◆ **Given data**

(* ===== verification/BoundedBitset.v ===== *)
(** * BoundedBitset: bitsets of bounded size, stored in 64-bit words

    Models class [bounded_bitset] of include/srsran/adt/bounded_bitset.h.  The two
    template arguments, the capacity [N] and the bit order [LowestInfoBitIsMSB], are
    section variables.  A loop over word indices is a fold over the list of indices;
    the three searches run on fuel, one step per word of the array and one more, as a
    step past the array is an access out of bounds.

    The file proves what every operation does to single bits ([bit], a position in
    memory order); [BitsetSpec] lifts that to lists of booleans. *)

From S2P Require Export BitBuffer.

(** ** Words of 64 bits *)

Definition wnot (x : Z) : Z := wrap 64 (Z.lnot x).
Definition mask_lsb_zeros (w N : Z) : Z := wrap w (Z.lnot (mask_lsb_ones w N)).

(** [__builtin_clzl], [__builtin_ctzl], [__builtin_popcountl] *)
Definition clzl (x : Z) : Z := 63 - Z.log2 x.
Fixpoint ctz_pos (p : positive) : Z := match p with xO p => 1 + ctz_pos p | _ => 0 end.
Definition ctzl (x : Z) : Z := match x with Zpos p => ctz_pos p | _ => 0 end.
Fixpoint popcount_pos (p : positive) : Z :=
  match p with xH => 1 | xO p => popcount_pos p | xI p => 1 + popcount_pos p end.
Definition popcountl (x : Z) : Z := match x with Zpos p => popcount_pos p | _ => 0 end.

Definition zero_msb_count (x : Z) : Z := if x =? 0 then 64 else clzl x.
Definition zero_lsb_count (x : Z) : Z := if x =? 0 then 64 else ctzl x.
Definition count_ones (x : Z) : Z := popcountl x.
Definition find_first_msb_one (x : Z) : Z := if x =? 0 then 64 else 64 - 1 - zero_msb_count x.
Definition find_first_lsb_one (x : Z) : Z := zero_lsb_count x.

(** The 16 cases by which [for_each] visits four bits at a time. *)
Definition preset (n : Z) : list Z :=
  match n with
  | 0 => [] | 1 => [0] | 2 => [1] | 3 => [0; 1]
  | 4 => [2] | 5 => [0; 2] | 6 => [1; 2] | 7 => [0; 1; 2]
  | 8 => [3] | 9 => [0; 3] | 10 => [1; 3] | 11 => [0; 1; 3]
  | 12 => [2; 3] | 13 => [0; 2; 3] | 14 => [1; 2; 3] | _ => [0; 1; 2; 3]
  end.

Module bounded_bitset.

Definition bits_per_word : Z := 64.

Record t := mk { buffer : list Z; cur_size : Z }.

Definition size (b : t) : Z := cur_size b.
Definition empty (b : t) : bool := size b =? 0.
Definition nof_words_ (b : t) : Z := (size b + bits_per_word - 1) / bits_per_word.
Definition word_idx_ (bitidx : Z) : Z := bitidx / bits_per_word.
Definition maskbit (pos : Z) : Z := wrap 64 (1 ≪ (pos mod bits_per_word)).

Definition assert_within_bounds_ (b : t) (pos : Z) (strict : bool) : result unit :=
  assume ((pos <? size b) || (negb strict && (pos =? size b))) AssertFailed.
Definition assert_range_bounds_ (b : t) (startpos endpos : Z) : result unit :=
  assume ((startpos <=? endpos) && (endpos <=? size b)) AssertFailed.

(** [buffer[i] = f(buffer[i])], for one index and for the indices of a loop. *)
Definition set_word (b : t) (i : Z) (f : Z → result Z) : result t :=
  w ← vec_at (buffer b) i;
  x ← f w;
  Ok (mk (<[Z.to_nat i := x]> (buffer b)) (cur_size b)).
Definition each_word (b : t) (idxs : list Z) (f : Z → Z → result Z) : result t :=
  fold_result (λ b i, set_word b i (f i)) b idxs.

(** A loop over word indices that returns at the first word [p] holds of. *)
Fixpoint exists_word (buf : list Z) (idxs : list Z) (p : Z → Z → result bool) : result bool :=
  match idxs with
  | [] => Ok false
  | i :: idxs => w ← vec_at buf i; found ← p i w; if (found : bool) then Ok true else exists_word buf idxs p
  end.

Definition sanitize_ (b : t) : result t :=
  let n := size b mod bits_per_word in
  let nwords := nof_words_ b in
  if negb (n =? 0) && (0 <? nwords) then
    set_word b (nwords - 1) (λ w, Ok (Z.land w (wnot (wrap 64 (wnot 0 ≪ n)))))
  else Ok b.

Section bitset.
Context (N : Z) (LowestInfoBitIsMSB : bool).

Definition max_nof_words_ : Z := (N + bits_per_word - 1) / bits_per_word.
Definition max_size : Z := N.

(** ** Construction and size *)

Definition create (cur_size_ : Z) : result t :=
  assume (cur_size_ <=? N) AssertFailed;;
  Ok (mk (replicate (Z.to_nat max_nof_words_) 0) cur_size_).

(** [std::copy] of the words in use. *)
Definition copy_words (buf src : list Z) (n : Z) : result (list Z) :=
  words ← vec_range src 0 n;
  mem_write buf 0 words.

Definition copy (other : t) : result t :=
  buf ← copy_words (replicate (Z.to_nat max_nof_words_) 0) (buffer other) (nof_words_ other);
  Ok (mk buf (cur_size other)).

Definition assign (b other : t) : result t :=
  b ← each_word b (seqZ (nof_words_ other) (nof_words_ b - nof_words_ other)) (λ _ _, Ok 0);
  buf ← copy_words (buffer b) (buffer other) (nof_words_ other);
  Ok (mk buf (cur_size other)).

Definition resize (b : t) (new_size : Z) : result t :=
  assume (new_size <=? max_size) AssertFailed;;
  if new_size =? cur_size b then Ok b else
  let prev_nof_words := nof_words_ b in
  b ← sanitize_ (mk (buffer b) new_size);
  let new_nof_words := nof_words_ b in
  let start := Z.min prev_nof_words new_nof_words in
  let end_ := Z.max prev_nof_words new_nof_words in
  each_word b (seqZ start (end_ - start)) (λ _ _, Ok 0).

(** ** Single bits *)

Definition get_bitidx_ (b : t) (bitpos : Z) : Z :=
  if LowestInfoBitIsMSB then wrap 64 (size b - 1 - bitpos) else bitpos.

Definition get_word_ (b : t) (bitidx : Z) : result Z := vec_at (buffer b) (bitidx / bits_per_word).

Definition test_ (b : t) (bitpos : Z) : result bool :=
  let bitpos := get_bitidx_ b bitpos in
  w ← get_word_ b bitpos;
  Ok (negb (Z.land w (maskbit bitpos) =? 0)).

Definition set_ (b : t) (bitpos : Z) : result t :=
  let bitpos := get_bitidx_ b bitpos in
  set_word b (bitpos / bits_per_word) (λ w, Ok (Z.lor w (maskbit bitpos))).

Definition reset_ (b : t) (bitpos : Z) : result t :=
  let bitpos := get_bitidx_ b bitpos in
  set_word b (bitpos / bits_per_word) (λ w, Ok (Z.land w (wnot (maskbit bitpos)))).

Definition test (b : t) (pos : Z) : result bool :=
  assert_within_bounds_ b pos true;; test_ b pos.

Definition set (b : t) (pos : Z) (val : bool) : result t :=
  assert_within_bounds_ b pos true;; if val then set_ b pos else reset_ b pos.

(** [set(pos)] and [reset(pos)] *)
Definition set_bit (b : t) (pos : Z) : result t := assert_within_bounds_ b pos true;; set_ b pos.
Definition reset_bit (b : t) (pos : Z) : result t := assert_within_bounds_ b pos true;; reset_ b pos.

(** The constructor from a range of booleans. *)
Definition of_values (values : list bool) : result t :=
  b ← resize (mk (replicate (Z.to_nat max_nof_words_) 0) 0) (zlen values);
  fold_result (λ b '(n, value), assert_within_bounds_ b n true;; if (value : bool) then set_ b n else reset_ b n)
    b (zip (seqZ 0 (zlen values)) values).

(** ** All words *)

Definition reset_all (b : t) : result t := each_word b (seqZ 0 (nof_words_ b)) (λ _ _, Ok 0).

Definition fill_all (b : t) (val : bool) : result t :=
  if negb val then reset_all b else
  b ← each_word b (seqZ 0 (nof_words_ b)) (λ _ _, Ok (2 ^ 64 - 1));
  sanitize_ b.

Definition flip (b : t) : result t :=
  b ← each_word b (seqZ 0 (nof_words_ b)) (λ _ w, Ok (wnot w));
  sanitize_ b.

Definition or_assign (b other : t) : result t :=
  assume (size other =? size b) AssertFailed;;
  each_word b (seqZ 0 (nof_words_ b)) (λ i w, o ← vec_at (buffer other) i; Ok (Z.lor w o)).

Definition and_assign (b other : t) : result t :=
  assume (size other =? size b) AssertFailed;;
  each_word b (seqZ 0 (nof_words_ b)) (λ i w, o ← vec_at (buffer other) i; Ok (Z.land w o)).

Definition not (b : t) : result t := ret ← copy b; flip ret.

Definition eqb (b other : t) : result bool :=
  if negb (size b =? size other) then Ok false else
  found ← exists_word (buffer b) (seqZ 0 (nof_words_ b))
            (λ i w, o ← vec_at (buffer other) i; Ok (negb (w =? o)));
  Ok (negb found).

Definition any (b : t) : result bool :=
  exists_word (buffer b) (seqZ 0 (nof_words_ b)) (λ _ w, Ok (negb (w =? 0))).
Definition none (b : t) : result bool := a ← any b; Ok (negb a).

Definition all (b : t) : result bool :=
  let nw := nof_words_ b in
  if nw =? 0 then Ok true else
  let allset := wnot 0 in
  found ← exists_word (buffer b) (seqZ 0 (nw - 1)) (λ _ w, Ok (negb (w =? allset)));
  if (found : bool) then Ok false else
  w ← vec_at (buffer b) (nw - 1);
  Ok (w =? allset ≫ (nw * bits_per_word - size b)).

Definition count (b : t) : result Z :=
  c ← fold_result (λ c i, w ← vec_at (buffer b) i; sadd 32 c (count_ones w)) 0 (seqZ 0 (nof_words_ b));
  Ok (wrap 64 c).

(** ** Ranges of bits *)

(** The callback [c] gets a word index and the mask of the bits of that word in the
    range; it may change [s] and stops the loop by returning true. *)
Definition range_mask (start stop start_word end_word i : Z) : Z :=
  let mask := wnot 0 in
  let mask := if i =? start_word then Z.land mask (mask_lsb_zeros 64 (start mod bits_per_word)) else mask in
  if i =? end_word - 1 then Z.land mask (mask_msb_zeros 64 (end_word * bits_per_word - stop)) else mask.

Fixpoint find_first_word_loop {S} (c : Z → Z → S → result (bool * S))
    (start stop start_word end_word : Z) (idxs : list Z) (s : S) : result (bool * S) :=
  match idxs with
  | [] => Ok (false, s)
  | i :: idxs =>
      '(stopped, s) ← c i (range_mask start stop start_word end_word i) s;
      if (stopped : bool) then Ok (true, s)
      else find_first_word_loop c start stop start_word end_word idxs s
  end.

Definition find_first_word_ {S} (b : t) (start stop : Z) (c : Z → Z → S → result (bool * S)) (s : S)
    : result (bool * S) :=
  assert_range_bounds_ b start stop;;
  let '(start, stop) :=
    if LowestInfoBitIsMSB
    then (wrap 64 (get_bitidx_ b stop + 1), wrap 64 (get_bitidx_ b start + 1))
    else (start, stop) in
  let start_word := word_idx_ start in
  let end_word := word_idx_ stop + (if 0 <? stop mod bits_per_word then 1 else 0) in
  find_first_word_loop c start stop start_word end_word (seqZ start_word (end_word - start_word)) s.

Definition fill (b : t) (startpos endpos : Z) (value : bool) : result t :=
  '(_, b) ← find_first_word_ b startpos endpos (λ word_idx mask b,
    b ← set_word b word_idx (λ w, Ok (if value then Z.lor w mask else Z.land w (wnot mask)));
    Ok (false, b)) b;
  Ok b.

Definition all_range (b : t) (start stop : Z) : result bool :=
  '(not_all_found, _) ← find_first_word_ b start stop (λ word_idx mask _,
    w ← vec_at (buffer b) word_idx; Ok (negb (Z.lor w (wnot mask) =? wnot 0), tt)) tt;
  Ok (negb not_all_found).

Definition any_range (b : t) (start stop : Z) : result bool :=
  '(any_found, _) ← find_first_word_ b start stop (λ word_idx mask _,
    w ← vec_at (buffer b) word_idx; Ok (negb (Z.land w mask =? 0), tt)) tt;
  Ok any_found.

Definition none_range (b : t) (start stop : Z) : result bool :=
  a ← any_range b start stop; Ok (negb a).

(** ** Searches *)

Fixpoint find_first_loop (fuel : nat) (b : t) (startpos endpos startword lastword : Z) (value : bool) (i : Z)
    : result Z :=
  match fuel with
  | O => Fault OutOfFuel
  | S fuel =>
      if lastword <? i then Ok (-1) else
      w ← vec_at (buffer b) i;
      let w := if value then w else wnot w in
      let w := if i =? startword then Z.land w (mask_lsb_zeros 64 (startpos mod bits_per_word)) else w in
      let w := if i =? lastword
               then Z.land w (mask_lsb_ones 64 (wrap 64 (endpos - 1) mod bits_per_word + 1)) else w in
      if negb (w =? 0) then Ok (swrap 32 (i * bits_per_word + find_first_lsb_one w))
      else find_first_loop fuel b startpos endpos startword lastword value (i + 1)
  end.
...
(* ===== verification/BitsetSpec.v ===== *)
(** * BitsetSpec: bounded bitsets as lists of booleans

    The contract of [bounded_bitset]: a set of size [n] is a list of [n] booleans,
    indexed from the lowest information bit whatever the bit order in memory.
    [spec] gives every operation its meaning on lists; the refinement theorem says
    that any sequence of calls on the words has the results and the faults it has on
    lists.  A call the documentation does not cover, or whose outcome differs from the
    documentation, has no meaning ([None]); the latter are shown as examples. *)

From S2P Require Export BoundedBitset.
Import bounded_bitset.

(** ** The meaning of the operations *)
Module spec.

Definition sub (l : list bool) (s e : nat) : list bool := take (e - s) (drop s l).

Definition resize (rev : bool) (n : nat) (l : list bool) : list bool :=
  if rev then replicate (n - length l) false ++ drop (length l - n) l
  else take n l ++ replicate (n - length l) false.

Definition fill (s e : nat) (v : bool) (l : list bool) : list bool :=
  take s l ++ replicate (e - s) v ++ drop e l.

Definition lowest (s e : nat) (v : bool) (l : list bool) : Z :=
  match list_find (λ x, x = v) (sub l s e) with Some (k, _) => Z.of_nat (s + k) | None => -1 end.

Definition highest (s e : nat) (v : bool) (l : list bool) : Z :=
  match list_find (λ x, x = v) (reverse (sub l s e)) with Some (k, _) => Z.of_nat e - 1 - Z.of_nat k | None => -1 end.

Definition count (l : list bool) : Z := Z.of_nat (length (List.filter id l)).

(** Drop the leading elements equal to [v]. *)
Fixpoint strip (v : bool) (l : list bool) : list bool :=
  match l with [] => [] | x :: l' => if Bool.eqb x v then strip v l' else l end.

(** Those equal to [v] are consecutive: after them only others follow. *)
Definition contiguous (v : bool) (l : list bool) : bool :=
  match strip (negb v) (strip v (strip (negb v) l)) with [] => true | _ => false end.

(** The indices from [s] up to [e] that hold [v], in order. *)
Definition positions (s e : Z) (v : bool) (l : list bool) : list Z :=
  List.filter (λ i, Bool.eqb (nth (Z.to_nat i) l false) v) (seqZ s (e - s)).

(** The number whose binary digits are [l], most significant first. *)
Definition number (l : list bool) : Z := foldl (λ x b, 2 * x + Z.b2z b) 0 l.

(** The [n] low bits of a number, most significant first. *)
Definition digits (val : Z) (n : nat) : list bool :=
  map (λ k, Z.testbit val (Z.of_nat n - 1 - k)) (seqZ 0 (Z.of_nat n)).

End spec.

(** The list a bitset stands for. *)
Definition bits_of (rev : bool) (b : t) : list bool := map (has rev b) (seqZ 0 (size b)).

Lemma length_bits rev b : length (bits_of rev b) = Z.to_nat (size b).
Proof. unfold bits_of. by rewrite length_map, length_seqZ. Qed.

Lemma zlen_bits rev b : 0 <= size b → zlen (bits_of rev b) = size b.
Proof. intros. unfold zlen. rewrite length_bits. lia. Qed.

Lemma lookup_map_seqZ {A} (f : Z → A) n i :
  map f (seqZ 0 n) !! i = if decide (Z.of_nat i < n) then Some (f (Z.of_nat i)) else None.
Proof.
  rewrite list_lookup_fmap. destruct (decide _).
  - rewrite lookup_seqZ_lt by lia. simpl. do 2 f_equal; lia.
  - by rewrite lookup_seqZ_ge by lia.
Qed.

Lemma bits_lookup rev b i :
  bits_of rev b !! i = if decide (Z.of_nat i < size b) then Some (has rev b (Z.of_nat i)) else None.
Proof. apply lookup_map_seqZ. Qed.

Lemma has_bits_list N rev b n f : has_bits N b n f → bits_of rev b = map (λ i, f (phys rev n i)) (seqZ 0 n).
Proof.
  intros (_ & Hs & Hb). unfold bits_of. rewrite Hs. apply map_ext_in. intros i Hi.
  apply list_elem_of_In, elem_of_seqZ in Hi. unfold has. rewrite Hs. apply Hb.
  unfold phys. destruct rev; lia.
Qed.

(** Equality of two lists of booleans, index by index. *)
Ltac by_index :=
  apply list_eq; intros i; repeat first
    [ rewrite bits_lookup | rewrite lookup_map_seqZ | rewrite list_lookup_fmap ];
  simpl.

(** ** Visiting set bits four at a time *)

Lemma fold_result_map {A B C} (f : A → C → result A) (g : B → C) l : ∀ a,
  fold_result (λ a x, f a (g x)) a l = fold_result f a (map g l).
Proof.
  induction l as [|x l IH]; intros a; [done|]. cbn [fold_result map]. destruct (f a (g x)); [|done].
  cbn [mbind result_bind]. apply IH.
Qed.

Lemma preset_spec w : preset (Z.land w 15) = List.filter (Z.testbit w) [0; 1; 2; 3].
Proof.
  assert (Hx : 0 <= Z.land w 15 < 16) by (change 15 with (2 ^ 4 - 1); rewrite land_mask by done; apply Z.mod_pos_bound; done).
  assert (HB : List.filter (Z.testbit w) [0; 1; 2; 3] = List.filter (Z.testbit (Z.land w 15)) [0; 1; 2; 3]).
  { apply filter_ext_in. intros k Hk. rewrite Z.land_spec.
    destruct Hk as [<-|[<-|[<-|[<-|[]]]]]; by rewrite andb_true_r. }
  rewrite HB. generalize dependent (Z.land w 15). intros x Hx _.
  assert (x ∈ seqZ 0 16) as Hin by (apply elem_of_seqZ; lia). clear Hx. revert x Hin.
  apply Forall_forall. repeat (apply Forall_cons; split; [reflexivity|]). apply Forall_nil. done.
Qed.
---
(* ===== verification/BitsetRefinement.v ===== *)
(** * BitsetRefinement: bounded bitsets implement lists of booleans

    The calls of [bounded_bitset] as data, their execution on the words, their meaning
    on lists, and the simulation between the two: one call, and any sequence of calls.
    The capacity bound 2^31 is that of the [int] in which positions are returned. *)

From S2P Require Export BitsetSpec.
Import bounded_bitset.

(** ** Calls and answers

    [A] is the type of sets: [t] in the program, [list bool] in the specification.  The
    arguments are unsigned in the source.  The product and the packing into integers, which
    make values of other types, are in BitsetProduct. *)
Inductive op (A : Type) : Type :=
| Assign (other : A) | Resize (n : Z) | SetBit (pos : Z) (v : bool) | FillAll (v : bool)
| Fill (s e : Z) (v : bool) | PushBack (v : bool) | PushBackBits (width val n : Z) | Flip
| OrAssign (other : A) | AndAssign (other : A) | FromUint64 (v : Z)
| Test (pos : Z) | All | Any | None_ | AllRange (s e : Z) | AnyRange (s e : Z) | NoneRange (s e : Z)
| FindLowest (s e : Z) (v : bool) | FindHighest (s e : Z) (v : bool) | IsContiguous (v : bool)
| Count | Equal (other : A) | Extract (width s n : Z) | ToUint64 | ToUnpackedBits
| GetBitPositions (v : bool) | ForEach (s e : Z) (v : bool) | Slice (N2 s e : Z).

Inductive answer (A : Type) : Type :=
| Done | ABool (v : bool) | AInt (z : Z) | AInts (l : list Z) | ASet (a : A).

◆ **Your assignment**
Among the entries above, the lines between the ones containing "(** The number" and "intros (_ &", inclusive, are to be transcribed exactly. No other line is to be given.

◆ **Exercise output**
(** The number whose binary digits are [l], most significant first. *)
Definition number (l : list bool) : Z := foldl (λ x b, 2 * x + Z.b2z b) 0 l.

(** The [n] low bits of a number, most significant first. *)
Definition digits (val : Z) (n : nat) : list bool :=
  map (λ k, Z.testbit val (Z.of_nat n - 1 - k)) (seqZ 0 (Z.of_nat n)).

End spec.

(** The list a bitset stands for. *)
Definition bits_of (rev : bool) (b : t) : list bool := map (has rev b) (seqZ 0 (size b)).

Lemma length_bits rev b : length (bits_of rev b) = Z.to_nat (size b).
Proof. unfold bits_of. by rewrite length_map, length_seqZ. Qed.

Lemma zlen_bits rev b : 0 <= size b → zlen (bits_of rev b) = size b.
Proof. intros. unfold zlen. rewrite length_bits. lia. Qed.

Lemma lookup_map_seqZ {A} (f : Z → A) n i :
  map f (seqZ 0 n) !! i = if decide (Z.of_nat i < n) then Some (f (Z.of_nat i)) else None.
Proof.
  rewrite list_lookup_fmap. destruct (decide _).
  - rewrite lookup_seqZ_lt by lia. simpl. do 2 f_equal; lia.
  - by rewrite lookup_seqZ_ge by lia.
Qed.

Lemma bits_lookup rev b i :
  bits_of rev b !! i = if decide (Z.of_nat i < size b) then Some (has rev b (Z.of_nat i)) else None.
Proof. apply lookup_map_seqZ. Qed.

Lemma has_bits_list N rev b n f : has_bits N b n f → bits_of rev b = map (λ i, f (phys rev n i)) (seqZ 0 n).
Proof.
  intros (_ & Hs & Hb). unfold bits_of. rewrite Hs. apply map_ext_in. intros i Hi.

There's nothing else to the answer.